Task instructions: For every line in the records that has the word "eapply", make a copy.

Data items
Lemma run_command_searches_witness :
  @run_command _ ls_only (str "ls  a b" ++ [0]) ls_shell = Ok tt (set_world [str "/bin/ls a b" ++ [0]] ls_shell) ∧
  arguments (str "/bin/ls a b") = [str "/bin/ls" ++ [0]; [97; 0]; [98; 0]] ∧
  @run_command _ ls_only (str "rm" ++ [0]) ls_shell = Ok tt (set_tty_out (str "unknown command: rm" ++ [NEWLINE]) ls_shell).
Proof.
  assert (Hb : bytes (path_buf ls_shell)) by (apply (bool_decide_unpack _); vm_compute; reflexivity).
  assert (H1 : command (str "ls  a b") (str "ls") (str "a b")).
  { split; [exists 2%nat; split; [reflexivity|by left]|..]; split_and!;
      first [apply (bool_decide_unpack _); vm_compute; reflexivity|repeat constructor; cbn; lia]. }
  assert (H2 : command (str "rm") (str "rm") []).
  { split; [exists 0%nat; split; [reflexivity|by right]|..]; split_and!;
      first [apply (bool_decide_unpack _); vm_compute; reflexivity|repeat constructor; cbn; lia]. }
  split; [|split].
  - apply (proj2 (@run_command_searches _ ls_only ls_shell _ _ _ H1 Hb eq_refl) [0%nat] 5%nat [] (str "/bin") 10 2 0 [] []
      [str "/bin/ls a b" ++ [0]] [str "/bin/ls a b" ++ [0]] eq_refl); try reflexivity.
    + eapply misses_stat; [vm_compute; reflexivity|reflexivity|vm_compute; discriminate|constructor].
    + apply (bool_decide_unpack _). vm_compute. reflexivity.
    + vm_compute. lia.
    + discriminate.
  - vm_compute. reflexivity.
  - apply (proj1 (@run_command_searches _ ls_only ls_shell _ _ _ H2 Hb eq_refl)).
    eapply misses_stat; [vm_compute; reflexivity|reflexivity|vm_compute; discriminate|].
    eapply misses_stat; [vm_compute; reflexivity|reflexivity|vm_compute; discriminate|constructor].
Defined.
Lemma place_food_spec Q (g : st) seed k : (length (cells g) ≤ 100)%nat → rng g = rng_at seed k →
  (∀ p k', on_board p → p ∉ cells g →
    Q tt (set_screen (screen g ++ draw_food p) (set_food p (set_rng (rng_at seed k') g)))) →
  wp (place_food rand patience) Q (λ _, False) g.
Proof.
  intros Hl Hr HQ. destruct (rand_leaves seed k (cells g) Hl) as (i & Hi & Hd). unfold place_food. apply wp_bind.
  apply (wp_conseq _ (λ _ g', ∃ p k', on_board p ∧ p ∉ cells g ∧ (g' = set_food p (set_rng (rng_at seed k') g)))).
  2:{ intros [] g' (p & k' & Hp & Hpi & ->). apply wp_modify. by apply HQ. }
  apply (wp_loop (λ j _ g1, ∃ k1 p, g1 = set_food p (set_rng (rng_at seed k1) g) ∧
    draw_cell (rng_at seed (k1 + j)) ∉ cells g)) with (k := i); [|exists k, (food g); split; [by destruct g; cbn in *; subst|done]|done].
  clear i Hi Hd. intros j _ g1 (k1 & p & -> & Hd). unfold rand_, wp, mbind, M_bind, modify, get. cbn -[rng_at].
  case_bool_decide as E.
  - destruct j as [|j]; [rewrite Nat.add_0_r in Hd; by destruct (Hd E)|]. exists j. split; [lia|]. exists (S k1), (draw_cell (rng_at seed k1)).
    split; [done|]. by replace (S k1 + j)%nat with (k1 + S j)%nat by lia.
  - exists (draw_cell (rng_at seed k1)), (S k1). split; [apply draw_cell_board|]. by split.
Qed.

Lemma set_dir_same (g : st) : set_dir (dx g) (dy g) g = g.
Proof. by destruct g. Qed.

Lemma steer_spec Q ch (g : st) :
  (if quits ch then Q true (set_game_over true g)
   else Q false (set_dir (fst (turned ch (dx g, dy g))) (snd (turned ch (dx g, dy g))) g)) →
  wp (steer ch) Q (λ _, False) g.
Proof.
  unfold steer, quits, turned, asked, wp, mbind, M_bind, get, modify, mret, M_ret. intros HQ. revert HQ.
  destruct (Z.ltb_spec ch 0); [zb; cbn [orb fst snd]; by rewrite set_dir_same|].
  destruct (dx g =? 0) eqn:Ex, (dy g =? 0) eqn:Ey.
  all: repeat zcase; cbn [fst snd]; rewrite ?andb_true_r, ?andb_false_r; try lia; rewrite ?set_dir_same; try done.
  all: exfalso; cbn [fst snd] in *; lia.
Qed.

Result of the task:
    + eapply misses_stat; [vm_compute; reflexivity|reflexivity|vm_compute; discriminate|constructor].
    eapply misses_stat; [vm_compute; reflexivity|reflexivity|vm_compute; discriminate|].
    eapply misses_stat; [vm_compute; reflexivity|reflexivity|vm_compute; discriminate|constructor].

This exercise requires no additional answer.